## PROMPT
Return the lines of the data below exactly. Start at the first and end with the line containing "let! buf := rsect (IBLOCK inum sb) in".
------------------------------------------------------------------------
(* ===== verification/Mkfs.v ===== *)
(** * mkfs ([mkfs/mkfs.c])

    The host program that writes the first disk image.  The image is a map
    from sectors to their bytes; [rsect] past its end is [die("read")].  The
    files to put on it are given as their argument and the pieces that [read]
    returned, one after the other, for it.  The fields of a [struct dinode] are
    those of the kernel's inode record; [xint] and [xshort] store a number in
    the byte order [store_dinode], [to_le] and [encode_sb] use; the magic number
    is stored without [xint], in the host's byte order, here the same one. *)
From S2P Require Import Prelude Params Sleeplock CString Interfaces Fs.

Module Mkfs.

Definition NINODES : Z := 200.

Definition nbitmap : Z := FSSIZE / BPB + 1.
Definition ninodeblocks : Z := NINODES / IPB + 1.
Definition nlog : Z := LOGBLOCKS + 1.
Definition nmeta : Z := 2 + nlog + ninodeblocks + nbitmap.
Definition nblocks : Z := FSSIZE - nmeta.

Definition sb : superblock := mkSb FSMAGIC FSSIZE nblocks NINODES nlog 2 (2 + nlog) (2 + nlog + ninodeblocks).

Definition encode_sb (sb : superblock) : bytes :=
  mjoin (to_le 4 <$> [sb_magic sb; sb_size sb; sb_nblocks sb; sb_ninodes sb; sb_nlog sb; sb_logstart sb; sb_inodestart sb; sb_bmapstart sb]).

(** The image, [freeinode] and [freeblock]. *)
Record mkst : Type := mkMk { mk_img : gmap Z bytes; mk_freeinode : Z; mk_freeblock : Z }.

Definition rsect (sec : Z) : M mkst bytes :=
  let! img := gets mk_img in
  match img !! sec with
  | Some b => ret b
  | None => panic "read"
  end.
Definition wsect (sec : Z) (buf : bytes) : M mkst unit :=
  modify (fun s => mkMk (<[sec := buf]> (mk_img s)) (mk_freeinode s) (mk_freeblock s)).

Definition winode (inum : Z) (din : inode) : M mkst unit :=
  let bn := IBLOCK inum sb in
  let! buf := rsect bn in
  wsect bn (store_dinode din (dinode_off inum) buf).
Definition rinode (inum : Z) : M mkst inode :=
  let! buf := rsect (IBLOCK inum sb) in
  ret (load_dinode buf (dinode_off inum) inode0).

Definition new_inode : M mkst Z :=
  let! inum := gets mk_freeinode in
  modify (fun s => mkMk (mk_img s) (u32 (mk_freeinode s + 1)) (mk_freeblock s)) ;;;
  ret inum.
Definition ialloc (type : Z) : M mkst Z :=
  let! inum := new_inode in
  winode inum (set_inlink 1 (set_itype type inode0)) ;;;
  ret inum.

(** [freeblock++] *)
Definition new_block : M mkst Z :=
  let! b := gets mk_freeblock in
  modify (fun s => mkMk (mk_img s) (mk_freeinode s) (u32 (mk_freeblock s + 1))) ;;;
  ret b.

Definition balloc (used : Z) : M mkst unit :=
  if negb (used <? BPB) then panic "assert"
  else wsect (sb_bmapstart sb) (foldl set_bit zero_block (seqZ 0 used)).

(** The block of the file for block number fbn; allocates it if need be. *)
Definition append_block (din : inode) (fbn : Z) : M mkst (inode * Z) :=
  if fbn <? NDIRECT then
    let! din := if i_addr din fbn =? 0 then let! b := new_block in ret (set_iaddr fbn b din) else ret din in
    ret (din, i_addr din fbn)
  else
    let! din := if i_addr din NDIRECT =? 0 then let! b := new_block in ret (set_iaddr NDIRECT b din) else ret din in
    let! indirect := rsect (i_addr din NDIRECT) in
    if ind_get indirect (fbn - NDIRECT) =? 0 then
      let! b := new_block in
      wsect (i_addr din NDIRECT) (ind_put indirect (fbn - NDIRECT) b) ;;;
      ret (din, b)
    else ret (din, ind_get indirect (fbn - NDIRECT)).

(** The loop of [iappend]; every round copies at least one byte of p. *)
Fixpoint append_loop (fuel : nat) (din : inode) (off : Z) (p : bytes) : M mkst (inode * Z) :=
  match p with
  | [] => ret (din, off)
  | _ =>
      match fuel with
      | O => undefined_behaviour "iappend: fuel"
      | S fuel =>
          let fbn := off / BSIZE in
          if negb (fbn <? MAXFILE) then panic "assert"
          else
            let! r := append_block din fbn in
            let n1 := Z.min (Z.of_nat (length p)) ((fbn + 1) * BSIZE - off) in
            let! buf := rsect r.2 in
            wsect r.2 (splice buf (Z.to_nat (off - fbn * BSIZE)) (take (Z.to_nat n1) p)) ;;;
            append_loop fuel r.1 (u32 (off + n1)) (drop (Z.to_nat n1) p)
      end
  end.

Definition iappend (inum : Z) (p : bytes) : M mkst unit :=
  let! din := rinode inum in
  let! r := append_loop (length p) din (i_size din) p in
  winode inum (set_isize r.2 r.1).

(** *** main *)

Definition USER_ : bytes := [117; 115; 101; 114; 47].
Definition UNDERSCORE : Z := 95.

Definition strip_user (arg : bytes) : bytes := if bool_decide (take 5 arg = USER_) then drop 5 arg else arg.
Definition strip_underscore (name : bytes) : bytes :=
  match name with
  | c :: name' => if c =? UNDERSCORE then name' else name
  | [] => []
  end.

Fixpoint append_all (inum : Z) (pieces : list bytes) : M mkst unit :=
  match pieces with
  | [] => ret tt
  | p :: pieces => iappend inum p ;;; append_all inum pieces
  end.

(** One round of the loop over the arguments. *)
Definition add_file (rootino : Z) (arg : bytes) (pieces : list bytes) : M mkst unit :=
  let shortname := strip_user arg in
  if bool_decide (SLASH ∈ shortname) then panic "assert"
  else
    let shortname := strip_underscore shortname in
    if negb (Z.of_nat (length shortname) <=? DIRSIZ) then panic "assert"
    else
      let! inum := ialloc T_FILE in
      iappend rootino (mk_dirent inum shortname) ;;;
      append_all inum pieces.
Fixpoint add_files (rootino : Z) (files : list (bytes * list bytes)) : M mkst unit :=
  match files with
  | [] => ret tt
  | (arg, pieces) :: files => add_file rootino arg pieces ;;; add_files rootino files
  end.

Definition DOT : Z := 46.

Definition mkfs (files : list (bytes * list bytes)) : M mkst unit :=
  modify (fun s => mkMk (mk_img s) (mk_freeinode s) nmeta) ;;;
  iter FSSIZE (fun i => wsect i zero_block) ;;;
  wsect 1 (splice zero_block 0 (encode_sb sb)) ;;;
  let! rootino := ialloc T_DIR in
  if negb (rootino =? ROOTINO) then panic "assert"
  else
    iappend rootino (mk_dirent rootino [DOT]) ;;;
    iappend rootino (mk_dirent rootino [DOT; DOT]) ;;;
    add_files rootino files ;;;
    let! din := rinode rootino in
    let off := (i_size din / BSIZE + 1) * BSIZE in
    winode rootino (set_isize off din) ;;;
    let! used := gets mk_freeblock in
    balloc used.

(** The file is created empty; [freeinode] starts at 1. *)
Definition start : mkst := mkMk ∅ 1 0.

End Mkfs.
------------------------------------------------------------------------
## SOLUTION
(* ===== verification/Mkfs.v ===== *)
(** * mkfs ([mkfs/mkfs.c])

    The host program that writes the first disk image.  The image is a map
    from sectors to their bytes; [rsect] past its end is [die("read")].  The
    files to put on it are given as their argument and the pieces that [read]
    returned, one after the other, for it.  The fields of a [struct dinode] are
    those of the kernel's inode record; [xint] and [xshort] store a number in
    the byte order [store_dinode], [to_le] and [encode_sb] use; the magic number
    is stored without [xint], in the host's byte order, here the same one. *)
From S2P Require Import Prelude Params Sleeplock CString Interfaces Fs.

Module Mkfs.

Definition NINODES : Z := 200.

Definition nbitmap : Z := FSSIZE / BPB + 1.
Definition ninodeblocks : Z := NINODES / IPB + 1.
Definition nlog : Z := LOGBLOCKS + 1.
Definition nmeta : Z := 2 + nlog + ninodeblocks + nbitmap.
Definition nblocks : Z := FSSIZE - nmeta.

Definition sb : superblock := mkSb FSMAGIC FSSIZE nblocks NINODES nlog 2 (2 + nlog) (2 + nlog + ninodeblocks).

Definition encode_sb (sb : superblock) : bytes :=
  mjoin (to_le 4 <$> [sb_magic sb; sb_size sb; sb_nblocks sb; sb_ninodes sb; sb_nlog sb; sb_logstart sb; sb_inodestart sb; sb_bmapstart sb]).

(** The image, [freeinode] and [freeblock]. *)
Record mkst : Type := mkMk { mk_img : gmap Z bytes; mk_freeinode : Z; mk_freeblock : Z }.

Definition rsect (sec : Z) : M mkst bytes :=
  let! img := gets mk_img in
  match img !! sec with
  | Some b => ret b
  | None => panic "read"
  end.
Definition wsect (sec : Z) (buf : bytes) : M mkst unit :=
  modify (fun s => mkMk (<[sec := buf]> (mk_img s)) (mk_freeinode s) (mk_freeblock s)).

Definition winode (inum : Z) (din : inode) : M mkst unit :=
  let bn := IBLOCK inum sb in
  let! buf := rsect bn in
  wsect bn (store_dinode din (dinode_off inum) buf).
Definition rinode (inum : Z) : M mkst inode :=
  let! buf := rsect (IBLOCK inum sb) in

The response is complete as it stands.